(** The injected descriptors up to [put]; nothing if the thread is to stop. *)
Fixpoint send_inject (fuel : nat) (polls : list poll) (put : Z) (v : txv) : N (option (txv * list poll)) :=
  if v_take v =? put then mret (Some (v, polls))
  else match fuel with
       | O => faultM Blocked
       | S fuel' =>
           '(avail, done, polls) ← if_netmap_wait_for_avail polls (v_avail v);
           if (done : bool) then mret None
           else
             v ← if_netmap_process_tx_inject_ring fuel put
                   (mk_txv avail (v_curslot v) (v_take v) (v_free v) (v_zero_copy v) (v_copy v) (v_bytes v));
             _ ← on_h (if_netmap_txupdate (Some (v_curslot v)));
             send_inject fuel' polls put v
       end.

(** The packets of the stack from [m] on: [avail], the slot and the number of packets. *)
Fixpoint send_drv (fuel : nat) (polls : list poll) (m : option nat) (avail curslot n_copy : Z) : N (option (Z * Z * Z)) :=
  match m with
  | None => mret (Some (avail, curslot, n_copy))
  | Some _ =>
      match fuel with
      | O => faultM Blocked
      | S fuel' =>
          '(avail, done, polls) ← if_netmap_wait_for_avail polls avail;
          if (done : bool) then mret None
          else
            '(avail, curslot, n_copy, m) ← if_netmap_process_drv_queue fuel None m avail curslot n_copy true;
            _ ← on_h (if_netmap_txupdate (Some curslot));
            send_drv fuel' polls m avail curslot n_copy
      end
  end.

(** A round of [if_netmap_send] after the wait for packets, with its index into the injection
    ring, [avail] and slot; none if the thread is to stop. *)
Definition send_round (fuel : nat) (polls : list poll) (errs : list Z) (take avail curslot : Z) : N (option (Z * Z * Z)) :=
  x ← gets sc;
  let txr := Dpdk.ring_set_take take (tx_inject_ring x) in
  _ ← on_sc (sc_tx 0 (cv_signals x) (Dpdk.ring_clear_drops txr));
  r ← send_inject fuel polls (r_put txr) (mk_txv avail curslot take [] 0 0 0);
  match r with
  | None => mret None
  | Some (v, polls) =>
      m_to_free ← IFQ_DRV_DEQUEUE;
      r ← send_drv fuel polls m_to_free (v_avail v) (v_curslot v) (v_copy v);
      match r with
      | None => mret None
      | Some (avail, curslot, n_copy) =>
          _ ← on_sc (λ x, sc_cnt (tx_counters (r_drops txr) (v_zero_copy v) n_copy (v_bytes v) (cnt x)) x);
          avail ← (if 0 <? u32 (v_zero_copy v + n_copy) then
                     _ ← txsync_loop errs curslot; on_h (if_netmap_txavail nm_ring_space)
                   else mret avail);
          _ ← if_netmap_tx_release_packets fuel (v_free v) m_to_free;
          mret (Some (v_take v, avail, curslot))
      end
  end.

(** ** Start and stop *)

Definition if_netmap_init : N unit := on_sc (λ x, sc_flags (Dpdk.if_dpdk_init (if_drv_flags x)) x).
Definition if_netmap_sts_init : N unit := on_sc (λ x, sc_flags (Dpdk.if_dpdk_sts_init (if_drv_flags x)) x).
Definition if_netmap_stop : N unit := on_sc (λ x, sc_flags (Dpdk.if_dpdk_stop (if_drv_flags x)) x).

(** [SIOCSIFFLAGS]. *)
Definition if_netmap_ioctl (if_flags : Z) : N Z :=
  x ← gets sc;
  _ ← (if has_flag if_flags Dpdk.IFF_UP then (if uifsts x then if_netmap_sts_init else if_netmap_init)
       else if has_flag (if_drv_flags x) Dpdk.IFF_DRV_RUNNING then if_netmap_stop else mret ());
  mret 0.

--- --- ---

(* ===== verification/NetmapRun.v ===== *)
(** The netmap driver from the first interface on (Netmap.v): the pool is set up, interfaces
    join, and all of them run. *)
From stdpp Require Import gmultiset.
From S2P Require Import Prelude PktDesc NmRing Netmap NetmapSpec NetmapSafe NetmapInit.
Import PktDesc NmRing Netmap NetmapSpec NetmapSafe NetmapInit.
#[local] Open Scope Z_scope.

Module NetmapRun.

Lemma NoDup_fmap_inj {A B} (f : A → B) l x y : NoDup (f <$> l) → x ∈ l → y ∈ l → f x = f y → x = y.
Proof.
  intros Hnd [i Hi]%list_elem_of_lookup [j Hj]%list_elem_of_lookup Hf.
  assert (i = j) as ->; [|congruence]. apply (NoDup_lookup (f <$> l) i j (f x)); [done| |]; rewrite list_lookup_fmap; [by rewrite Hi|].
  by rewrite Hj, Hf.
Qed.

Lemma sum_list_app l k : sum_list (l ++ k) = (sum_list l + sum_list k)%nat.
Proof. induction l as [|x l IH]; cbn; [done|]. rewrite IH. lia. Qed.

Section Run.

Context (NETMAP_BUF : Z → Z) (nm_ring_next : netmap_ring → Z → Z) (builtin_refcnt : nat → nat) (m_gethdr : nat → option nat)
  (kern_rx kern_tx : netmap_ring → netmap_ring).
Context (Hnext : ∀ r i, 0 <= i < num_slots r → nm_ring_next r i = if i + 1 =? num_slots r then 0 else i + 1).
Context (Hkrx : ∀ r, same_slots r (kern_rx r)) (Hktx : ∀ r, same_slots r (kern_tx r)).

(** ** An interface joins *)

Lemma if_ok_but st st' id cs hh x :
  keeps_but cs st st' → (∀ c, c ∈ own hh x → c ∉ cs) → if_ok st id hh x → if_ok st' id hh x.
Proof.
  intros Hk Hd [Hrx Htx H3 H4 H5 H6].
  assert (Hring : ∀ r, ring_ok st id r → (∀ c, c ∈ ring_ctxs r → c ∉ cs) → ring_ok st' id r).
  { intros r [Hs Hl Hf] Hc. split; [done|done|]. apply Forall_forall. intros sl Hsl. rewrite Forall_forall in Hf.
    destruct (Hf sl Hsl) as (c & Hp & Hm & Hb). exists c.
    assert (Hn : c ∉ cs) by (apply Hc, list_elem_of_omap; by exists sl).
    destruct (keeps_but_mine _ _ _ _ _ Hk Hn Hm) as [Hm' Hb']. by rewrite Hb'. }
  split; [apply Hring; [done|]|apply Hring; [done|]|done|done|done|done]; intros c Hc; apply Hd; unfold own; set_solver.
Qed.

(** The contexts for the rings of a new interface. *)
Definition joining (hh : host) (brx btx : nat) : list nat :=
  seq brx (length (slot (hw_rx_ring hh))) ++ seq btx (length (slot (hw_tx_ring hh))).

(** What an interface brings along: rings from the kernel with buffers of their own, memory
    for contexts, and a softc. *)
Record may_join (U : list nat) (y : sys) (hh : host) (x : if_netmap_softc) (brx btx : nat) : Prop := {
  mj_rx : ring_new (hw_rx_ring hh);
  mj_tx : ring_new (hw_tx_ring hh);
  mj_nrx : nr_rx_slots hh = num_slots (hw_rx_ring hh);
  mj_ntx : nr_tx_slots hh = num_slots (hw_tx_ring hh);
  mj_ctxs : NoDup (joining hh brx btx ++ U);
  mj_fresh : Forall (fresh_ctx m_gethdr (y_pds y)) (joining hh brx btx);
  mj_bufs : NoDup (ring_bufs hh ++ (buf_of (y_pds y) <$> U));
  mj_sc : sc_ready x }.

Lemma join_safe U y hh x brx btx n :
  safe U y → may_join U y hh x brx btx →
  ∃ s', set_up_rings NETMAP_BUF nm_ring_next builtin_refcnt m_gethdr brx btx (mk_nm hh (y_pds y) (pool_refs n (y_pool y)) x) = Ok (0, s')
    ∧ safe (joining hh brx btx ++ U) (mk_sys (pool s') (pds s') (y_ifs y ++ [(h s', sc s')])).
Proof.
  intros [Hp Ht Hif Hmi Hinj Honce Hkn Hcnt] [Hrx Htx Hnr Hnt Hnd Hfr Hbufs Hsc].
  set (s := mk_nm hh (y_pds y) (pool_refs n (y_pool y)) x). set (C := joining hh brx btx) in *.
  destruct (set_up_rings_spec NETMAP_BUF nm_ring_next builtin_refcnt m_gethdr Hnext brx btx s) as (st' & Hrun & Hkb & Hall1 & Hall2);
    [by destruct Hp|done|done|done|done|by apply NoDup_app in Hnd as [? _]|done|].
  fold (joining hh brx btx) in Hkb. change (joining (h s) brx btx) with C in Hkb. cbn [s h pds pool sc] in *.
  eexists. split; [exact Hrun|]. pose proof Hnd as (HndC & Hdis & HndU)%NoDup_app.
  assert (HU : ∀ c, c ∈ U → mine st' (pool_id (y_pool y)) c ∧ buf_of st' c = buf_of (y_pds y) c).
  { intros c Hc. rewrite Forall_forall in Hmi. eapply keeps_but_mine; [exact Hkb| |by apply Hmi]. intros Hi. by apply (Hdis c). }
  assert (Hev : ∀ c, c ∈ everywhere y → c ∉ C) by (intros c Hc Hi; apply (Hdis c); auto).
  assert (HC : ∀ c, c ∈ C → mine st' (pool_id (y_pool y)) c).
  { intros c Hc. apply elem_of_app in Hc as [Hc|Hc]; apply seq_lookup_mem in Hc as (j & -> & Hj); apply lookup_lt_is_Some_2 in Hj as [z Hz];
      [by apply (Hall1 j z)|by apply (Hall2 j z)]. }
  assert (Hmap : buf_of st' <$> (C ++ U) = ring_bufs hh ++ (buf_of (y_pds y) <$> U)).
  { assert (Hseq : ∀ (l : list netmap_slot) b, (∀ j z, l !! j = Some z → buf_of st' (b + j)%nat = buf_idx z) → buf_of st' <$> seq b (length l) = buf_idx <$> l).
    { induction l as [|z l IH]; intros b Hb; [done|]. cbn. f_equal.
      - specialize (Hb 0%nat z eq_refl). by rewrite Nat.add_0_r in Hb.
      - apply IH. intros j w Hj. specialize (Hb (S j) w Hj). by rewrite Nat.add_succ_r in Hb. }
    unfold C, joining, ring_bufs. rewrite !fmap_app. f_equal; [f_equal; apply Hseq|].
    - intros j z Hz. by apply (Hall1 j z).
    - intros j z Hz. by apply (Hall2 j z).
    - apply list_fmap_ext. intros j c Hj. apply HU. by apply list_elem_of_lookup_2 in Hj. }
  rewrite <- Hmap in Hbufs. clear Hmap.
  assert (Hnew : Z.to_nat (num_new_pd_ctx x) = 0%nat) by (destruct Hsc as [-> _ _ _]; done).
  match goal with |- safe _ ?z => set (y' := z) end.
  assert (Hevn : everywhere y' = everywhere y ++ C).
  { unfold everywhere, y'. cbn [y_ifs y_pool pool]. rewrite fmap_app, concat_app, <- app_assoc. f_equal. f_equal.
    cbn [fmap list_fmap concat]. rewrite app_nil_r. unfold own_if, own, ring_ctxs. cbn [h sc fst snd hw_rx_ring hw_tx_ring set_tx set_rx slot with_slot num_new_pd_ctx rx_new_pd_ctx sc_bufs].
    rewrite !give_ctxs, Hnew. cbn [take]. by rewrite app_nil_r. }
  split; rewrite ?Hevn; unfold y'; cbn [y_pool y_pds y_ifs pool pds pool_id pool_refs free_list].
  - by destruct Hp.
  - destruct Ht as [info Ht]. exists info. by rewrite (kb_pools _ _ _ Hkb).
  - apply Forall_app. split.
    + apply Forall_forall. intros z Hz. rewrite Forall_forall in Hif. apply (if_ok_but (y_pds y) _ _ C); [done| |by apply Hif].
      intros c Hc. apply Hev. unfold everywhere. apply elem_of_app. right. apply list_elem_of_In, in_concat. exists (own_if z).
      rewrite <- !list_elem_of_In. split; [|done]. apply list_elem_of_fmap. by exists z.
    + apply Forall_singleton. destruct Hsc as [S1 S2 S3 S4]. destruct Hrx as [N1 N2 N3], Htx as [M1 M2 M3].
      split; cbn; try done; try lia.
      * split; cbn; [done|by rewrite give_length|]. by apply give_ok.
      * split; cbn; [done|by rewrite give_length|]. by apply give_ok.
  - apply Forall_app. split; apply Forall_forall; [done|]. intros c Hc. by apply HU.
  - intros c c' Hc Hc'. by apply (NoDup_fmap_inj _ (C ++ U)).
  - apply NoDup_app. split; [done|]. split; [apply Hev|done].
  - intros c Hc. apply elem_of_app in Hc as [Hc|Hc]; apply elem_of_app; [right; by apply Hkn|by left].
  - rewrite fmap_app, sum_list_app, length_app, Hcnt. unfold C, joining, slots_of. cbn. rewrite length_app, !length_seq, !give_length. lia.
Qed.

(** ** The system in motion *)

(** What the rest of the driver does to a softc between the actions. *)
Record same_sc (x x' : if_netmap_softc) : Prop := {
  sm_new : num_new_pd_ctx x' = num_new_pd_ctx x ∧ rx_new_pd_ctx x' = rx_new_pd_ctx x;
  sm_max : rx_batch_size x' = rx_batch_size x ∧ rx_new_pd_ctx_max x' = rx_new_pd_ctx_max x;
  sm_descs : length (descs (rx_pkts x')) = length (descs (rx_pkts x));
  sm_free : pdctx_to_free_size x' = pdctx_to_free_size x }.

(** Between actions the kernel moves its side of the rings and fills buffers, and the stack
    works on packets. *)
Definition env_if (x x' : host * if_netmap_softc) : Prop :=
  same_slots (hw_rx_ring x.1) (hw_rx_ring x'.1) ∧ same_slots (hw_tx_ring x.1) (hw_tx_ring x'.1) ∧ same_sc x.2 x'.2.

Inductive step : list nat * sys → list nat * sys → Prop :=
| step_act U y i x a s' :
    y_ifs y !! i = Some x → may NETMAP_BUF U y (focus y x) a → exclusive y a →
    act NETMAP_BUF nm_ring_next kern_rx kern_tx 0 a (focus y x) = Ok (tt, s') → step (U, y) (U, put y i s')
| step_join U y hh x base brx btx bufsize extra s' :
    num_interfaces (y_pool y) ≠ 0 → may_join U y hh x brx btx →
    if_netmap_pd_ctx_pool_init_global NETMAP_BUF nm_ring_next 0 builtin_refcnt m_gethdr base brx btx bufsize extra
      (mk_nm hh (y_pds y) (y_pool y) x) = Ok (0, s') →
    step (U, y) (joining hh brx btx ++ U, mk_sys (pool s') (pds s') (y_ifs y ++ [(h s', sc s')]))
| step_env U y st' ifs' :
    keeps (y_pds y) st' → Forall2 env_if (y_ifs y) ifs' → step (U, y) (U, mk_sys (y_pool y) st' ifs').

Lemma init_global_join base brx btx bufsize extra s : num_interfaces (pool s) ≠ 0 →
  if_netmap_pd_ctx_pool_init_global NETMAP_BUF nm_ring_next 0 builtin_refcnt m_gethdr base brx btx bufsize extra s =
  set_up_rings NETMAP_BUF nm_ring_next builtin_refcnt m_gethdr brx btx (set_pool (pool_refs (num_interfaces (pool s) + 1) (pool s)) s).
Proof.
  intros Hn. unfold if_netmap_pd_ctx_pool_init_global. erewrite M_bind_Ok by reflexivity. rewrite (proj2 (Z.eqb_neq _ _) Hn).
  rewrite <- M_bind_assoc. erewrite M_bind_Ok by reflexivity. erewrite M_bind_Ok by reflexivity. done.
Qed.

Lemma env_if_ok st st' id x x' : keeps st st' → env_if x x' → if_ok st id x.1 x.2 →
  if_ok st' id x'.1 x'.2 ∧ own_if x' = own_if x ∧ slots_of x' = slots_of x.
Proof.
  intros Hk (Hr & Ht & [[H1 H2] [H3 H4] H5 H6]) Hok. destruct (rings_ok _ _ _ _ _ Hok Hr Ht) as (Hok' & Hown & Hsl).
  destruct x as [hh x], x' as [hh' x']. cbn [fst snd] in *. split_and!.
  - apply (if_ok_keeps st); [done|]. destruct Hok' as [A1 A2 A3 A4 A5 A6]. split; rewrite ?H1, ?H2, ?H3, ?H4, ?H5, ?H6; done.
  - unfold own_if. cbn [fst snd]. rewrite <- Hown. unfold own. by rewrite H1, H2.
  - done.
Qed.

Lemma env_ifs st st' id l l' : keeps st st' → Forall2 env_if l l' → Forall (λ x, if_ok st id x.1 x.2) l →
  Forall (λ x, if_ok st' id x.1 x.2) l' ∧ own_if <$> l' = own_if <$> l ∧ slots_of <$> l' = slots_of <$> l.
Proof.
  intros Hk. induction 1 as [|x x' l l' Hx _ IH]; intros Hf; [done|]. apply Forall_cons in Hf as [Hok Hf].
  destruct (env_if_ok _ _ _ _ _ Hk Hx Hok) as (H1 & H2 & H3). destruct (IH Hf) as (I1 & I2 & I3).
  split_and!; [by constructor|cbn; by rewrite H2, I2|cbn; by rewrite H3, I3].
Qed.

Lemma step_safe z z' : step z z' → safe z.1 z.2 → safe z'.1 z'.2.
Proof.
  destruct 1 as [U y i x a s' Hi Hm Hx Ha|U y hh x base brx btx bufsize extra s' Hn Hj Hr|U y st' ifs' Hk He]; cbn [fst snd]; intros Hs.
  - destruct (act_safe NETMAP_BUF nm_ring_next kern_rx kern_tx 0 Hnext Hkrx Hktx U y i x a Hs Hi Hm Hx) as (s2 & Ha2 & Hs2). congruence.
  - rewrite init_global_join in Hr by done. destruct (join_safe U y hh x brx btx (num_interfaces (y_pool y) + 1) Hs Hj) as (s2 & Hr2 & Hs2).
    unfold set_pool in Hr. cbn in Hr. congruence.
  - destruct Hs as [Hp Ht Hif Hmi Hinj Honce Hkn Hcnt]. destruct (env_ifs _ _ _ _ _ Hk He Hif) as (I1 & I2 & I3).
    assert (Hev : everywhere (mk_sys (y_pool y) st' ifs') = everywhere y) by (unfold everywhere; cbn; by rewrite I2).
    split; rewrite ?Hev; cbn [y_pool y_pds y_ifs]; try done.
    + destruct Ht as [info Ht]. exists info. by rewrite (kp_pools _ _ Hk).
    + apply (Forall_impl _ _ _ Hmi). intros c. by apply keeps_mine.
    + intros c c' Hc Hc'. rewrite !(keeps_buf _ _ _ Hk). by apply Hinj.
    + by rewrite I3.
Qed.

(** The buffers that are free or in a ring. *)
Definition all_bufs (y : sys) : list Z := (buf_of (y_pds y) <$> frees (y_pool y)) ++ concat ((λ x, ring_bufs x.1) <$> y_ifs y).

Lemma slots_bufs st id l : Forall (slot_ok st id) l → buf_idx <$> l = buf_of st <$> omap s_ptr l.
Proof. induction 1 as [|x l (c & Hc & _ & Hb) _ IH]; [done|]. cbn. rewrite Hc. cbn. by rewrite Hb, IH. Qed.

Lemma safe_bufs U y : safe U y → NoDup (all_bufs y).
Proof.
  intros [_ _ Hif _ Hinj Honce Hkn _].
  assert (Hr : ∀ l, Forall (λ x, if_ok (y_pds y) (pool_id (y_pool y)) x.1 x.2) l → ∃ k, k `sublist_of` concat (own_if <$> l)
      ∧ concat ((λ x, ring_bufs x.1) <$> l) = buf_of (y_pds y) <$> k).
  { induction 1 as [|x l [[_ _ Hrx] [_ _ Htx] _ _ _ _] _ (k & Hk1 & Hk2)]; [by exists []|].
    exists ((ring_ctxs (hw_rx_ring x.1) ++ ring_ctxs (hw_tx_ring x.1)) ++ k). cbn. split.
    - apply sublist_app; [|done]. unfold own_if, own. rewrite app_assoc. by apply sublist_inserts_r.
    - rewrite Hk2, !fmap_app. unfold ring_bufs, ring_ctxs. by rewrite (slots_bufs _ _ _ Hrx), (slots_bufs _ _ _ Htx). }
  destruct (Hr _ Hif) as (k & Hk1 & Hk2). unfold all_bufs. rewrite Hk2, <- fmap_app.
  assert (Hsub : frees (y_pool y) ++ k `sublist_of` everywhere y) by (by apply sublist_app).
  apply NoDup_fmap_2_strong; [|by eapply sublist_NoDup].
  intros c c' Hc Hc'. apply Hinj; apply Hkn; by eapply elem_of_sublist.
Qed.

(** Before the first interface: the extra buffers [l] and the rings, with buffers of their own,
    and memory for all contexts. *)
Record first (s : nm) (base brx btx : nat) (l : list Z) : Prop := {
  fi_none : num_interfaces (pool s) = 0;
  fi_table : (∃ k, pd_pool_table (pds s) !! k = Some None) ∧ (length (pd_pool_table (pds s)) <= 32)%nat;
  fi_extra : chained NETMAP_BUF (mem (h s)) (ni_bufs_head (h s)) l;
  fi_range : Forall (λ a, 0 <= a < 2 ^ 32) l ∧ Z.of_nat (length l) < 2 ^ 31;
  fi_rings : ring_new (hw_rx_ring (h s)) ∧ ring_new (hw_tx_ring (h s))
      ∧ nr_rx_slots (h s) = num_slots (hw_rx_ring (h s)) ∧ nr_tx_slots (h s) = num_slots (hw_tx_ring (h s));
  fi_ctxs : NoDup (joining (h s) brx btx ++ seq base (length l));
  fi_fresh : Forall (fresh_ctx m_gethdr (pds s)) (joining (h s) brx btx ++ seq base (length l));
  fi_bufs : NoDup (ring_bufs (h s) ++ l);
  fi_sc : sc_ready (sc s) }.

--- --- ---

How to complete this task:
Restate word for word the lines in the material above from the one with "assert (Hr : ∀" to the one with "- apply sublist_app;"; both of those lines count, and nothing else does.

Written response:
  assert (Hr : ∀ l, Forall (λ x, if_ok (y_pds y) (pool_id (y_pool y)) x.1 x.2) l → ∃ k, k `sublist_of` concat (own_if <$> l)
      ∧ concat ((λ x, ring_bufs x.1) <$> l) = buf_of (y_pds y) <$> k).
  { induction 1 as [|x l [[_ _ Hrx] [_ _ Htx] _ _ _ _] _ (k & Hk1 & Hk2)]; [by exists []|].
    exists ((ring_ctxs (hw_rx_ring x.1) ++ ring_ctxs (hw_tx_ring x.1)) ++ k). cbn. split.
    - apply sublist_app; [|done]. unfold own_if, own. rewrite app_assoc. by apply sublist_inserts_r.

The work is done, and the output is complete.